Collected data
--------------------

(** * Browser MCP server: command dispatch, correlation, retry and circuit breaking

    A shallow embedding of the server side of the repository
    (client-manager.ts, error-handler.ts, retry-manager.ts, server.ts and the
    declarations of types.ts they use), followed by the properties of the
    specification that concern them.

    Conventions of the embedding.
    - A JavaScript [Map] whose iteration order is never observed by the code
      under study ([pendingCommands], [circuitBreakerState],
      [commandRetryStrategies]) is a [gmap]; the client registry, whose first
      element is read by [tools/call], is an insertion-ordered association
      list.
    - [Date.now()] is the [now] field of an environment; timestamps are
      integers (milliseconds).
    - JavaScript numbers that the code only counts or compares are [Z];
      the delays of a retry strategy and the values of [Math.random()],
      which the code multiplies, adds and rounds, are IEEE 754 doubles:
      Rocq's primitive floats, specified by [SpecFloat]. [Math.pow], which
      ECMAScript leaves to the implementation, is a function of the runtime.
    - The logger is not modelled: no property below is about log output. *)

From Stdlib Require Import ZArith QArith Qround Floats String Ascii List Lia Bool.
From stdpp Require Import gmap strings pretty sorting.
Import ListNotations.

Local Open Scope Z_scope.
Local Open Scope string_scope.
Set Warnings "-register-all".

(** ** JavaScript values and the string primitives the code relies on *)

Module Js.

(** A value produced by [JSON.parse]. [undefined] (a missing field) is the
    [None] of [option JSON]. *)
Inductive JSON : Type :=
| JNull
| JBool (b : bool)
| JNum (n : Q)
| JStr (s : string)
| JArr (items : list JSON)
| JObj (fields : list (string * JSON)).

(** ToBoolean. *)
Definition truthy (v : option JSON) : bool :=
  match v with
  | None | Some JNull => false
  | Some (JBool b) => b
  | Some (JNum n) => negb (Qeq_bool n 0)
  | Some (JStr s) => negb (String.eqb s EmptyString)
  | Some (JArr _) | Some (JObj _) => true
  end.

(** [a || b]. *)
Definition or_else (a b : option JSON) : option JSON :=
  if truthy a then a else b.

(** [typeof v === 'object'] (true of [null], arrays and objects). *)
Definition typeof_object (v : option JSON) : bool :=
  match v with
  | Some JNull | Some (JArr _) | Some (JObj _) => true
  | _ => false
  end.

(** Property read [o.k] on a parsed object: the last binding of a repeated
    key wins, a missing key reads [undefined]. *)
Fixpoint field (k : string) (fields : list (string * JSON)) : option JSON :=
  match fields with
  | [] => None
  | (k', v) :: rest =>
      match field k rest with
      | Some w => Some w
      | None => if String.eqb k k' then Some v else None
      end
  end.

(** [Array.prototype.includes] on an array of string literals, for an
    arbitrary value: only a string equal to one of them is included. *)
Definition includes_value (l : list string) (v : option JSON) : bool :=
  match v with
  | Some (JStr s) => existsb (String.eqb s) l
  | _ => false
  end.

(** [String.prototype.includes]. *)
Fixpoint includes (s needle : string) : bool :=
  String.prefix needle s
  || match s with
     | EmptyString => false
     | String _ rest => includes rest needle
     end.

Definition lower_ascii (c : ascii) : ascii :=
  let n := nat_of_ascii c in
  if ((65 <=? n) && (n <=? 90))%nat then ascii_of_nat (n + 32) else c.

(** [String.prototype.toLowerCase], on a string given by its UTF-8 bytes.
    The ASCII letters are lowered. Two other characters have an ASCII
    letter in their lower case: the Kelvin sign U+212A, which becomes [k],
    and U+0130, which becomes [i] followed by the combining dot U+0307. Every
    other character is left as it is: its lower case has no ASCII character,
    so the ASCII characters of the result, which are all the code compares,
    are those [toLowerCase] gives. *)
Fixpoint toLowerCase (s : string) : string :=
  match s with
  | EmptyString => EmptyString
  | String "226" (String "132" (String "170" rest)) =>
      String "k" (toLowerCase rest)
  | String "196" (String "176" rest) =>
      String "i" (String "204" (String "135" (toLowerCase rest)))
  | String c rest => String (lower_ascii c) (toLowerCase rest)
  end.

Fixpoint drop (n : nat) (s : string) : string :=
  match n, s with
  | O, _ => s
  | S n', String _ rest => drop n' rest
  | S _, EmptyString => EmptyString
  end.

(** [s.replace(pat, by)] with a string pattern: the first occurrence only. *)
Fixpoint replace_first (pat by_ s : string) : string :=
  if String.prefix pat s then by_ ++ drop (String.length pat) s
  else match s with
       | EmptyString => EmptyString
       | String c rest => String c (replace_first pat by_ rest)
       end.

End Js.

--------------------

* [About this exercise]: Word for word, restate the data above from its first line down to and including the line with "(** ** JavaScript".

* [Response below]:
(** * Browser MCP server: command dispatch, correlation, retry and circuit breaking

    A shallow embedding of the server side of the repository
    (client-manager.ts, error-handler.ts, retry-manager.ts, server.ts and the
    declarations of types.ts they use), followed by the properties of the
    specification that concern them.

    Conventions of the embedding.
    - A JavaScript [Map] whose iteration order is never observed by the code
      under study ([pendingCommands], [circuitBreakerState],
      [commandRetryStrategies]) is a [gmap]; the client registry, whose first
      element is read by [tools/call], is an insertion-ordered association
      list.
    - [Date.now()] is the [now] field of an environment; timestamps are
      integers (milliseconds).
    - JavaScript numbers that the code only counts or compares are [Z];
      the delays of a retry strategy and the values of [Math.random()],
      which the code multiplies, adds and rounds, are IEEE 754 doubles:
      Rocq's primitive floats, specified by [SpecFloat]. [Math.pow], which
      ECMAScript leaves to the implementation, is a function of the runtime.
    - The logger is not modelled: no property below is about log output. *)

From Stdlib Require Import ZArith QArith Qround Floats String Ascii List Lia Bool.
From stdpp Require Import gmap strings pretty sorting.
Import ListNotations.

Local Open Scope Z_scope.
Local Open Scope string_scope.
Set Warnings "-register-all".

(** ** JavaScript values and the string primitives the code relies on *)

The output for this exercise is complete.